*** The records

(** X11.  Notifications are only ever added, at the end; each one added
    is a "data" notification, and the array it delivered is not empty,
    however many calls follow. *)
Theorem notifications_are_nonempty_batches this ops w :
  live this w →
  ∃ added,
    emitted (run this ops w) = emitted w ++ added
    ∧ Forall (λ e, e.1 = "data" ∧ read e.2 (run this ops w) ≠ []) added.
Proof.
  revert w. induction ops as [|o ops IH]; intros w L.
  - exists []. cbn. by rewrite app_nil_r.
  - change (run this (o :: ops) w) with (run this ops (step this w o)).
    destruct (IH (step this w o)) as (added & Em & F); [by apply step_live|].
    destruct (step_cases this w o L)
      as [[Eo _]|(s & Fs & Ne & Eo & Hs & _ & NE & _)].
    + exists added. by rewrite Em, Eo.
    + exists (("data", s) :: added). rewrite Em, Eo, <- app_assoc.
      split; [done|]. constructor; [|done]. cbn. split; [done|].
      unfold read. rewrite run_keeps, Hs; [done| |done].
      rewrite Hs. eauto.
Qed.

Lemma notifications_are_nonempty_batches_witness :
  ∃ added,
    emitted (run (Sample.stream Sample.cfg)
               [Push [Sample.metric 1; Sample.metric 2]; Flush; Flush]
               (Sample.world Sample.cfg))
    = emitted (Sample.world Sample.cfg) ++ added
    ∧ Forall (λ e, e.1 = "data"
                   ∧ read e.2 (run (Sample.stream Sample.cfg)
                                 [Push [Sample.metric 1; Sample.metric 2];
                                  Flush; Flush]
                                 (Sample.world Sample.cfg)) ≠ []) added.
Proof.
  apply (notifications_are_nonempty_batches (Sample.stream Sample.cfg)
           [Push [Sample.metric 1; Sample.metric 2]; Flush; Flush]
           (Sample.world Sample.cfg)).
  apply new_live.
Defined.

******
*** The records

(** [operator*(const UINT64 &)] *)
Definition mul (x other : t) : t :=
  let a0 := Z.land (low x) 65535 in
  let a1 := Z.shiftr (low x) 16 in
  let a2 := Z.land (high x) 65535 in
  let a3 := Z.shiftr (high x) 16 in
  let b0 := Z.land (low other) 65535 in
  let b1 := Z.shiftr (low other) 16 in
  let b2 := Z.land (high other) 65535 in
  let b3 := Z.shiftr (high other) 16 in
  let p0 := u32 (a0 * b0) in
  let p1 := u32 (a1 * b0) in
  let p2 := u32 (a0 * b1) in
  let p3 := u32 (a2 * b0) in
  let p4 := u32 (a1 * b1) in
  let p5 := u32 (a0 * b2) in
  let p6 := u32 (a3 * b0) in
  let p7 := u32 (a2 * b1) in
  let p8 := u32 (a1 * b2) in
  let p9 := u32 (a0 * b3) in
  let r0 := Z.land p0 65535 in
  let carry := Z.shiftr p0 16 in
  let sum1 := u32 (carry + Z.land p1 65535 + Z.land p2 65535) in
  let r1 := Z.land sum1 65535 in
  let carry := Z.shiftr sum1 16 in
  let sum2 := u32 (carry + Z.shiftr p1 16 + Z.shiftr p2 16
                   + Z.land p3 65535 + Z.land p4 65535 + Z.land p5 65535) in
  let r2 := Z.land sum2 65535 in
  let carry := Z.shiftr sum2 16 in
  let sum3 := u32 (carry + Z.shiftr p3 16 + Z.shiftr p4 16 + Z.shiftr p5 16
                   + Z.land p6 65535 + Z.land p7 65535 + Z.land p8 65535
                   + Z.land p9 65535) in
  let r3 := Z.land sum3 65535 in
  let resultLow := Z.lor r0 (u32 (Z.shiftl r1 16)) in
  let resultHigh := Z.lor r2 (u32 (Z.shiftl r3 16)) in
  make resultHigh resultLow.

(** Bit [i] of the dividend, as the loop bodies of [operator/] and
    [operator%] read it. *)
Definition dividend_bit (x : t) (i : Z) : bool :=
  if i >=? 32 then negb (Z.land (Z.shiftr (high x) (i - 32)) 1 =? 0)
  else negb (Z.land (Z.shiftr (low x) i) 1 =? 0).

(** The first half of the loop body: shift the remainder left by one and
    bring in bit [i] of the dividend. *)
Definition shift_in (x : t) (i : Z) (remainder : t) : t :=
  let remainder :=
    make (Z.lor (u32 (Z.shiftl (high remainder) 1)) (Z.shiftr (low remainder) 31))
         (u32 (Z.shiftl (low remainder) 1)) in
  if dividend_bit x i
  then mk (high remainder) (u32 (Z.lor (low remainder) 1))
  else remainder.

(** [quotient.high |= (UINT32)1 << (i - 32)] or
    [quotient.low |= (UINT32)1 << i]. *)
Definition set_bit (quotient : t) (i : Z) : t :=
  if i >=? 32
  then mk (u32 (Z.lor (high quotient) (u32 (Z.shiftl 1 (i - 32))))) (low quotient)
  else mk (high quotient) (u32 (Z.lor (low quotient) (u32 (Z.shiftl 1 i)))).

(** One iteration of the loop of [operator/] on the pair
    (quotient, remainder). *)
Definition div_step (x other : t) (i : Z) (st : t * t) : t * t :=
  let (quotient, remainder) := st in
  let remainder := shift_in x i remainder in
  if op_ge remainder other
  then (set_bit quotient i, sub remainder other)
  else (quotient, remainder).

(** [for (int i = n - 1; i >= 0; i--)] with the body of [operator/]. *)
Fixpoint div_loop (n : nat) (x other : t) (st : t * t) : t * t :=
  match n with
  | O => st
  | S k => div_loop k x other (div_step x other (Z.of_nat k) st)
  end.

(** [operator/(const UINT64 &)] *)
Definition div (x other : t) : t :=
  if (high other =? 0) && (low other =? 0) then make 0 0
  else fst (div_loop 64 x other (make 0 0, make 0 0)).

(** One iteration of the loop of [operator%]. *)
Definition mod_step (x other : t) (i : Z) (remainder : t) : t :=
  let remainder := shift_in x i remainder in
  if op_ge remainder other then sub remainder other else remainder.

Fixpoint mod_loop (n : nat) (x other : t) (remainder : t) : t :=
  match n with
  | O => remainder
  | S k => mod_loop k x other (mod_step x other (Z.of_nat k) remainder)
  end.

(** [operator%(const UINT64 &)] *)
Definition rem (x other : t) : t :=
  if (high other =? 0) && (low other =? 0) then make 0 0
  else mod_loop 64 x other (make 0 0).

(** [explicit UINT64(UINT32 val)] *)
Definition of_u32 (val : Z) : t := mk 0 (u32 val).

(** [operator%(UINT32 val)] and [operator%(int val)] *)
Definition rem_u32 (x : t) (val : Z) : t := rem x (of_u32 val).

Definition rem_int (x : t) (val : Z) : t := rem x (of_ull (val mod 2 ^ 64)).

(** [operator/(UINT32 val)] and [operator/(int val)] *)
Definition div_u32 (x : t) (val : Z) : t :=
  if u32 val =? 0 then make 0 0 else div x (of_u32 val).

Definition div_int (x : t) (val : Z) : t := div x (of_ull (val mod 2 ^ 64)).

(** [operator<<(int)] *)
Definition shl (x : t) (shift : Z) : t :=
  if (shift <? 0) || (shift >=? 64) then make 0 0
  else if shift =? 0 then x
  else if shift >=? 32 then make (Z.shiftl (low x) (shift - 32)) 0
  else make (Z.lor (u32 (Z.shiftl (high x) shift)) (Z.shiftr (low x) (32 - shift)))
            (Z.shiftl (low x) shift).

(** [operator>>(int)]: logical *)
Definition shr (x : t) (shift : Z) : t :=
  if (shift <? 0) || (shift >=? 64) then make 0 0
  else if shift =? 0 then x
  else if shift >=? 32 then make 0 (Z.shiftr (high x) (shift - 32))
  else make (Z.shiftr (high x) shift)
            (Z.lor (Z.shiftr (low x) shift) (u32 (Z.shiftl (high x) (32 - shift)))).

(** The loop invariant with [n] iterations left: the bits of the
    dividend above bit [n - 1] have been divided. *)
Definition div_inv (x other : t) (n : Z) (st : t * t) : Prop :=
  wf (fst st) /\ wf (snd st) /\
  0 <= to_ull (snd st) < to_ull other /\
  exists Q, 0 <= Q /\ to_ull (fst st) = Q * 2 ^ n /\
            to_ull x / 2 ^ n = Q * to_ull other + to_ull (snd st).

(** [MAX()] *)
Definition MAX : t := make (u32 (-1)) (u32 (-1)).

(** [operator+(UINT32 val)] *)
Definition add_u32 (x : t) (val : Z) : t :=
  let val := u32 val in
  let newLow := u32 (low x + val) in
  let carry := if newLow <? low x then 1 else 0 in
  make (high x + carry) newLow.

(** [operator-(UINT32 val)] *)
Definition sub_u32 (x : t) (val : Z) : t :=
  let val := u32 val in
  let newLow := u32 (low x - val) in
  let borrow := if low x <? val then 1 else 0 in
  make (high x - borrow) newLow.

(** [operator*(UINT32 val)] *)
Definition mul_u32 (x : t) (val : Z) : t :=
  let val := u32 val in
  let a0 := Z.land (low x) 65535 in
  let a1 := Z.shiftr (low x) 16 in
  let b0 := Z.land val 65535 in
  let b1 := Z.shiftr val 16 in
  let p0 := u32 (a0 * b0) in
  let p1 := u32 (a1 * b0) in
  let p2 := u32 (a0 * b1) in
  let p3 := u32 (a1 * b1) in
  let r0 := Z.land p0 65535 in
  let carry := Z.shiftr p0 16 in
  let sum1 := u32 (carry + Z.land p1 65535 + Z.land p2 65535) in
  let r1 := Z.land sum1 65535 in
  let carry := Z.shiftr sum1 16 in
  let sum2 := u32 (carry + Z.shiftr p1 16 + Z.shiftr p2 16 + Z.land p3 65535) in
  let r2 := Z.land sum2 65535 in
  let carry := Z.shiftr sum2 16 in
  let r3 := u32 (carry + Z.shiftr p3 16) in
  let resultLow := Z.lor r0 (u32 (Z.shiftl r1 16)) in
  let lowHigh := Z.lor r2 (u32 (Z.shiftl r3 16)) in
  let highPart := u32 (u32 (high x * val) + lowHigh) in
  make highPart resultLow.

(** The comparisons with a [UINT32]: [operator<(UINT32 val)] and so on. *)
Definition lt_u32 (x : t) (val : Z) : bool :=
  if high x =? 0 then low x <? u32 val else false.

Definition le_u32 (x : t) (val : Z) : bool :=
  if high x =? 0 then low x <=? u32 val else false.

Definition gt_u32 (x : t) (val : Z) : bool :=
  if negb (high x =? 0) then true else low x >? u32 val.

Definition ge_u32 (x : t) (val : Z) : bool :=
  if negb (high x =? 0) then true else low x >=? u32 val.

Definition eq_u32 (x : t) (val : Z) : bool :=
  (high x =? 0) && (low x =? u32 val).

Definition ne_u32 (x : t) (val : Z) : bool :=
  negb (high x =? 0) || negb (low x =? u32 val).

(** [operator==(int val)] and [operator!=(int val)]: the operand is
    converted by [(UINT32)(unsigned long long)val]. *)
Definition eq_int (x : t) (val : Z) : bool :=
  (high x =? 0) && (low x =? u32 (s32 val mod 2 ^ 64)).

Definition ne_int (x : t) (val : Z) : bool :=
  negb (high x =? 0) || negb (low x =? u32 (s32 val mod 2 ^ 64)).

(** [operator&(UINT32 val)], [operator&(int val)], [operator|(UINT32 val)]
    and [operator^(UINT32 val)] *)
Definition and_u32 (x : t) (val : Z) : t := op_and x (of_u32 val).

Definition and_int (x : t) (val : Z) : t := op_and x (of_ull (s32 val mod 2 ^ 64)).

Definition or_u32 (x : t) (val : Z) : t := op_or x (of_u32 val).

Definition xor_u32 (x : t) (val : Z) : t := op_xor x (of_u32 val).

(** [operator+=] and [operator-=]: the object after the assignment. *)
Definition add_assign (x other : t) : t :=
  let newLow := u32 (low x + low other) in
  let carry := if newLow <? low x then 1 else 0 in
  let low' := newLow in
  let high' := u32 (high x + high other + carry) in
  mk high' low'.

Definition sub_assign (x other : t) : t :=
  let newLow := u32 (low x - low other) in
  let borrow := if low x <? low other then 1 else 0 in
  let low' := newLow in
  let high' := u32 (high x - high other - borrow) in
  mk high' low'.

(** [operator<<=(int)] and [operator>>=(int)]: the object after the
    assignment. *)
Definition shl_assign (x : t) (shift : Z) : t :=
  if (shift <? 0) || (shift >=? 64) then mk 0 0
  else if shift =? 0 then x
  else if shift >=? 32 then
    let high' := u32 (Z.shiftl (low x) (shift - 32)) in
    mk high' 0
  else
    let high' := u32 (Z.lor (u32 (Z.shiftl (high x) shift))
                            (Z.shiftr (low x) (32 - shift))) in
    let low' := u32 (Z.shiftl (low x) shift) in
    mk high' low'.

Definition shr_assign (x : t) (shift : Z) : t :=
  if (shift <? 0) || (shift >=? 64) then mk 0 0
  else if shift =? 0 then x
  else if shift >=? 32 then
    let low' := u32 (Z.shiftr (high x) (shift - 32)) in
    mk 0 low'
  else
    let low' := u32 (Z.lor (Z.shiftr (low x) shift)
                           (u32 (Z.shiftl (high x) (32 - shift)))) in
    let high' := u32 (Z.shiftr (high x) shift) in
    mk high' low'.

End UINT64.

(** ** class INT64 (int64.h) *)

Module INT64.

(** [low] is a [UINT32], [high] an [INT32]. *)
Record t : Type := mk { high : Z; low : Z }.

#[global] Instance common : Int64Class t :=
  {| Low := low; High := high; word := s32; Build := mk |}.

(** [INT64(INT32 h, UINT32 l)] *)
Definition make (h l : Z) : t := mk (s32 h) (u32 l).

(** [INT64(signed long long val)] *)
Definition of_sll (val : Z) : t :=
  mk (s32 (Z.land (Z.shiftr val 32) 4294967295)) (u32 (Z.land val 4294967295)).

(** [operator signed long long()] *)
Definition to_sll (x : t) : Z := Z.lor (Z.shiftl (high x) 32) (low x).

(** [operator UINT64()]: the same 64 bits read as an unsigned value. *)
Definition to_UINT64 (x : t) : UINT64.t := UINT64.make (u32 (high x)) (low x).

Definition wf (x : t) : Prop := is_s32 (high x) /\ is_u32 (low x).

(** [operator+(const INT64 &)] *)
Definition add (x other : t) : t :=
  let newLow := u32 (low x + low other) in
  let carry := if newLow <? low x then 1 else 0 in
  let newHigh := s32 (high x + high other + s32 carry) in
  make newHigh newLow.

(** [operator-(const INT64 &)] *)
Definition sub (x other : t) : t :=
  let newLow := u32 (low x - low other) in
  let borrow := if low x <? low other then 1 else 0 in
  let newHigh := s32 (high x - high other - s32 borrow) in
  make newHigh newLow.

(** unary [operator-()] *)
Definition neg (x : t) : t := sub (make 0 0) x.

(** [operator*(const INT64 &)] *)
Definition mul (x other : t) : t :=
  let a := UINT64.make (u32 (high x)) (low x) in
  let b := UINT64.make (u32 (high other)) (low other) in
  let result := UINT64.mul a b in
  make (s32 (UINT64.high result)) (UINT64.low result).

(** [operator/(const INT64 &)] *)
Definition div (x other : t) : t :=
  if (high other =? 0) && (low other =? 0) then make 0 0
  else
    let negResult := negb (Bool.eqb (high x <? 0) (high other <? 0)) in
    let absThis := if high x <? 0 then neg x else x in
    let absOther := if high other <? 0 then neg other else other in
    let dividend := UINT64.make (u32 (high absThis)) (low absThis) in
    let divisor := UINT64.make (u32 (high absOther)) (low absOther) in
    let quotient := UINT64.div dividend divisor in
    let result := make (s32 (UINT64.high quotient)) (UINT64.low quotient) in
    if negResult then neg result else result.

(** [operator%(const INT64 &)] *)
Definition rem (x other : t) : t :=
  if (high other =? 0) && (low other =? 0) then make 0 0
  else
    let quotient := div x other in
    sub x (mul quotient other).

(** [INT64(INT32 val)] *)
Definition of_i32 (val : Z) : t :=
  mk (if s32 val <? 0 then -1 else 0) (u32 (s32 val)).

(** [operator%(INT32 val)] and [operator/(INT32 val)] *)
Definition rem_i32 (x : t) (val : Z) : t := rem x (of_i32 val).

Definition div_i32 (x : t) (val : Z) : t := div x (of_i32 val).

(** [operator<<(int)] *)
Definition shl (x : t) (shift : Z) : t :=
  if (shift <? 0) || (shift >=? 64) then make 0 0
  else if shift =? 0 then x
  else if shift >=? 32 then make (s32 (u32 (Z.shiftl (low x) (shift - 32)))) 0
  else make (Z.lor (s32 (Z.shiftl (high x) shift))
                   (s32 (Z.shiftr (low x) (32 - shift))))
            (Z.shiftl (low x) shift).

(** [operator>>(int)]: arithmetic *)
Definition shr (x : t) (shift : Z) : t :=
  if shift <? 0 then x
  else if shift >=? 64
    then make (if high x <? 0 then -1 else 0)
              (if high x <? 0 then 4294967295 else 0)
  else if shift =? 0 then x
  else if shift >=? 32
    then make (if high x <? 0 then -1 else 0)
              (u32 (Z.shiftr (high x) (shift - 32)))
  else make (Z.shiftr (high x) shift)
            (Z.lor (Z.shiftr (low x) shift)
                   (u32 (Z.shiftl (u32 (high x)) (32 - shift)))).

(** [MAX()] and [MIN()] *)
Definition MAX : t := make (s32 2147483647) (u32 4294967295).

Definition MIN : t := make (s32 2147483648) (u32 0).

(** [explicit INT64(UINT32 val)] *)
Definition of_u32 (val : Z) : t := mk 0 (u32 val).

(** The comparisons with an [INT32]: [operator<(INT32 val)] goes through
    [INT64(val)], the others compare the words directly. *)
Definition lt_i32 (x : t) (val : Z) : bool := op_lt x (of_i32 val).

******

The problem.
The answer must be all the lines above that hold the word "explicit".

Solution for this exercise.
(** [explicit UINT64(UINT32 val)] *)
(** [explicit INT64(UINT32 val)] *)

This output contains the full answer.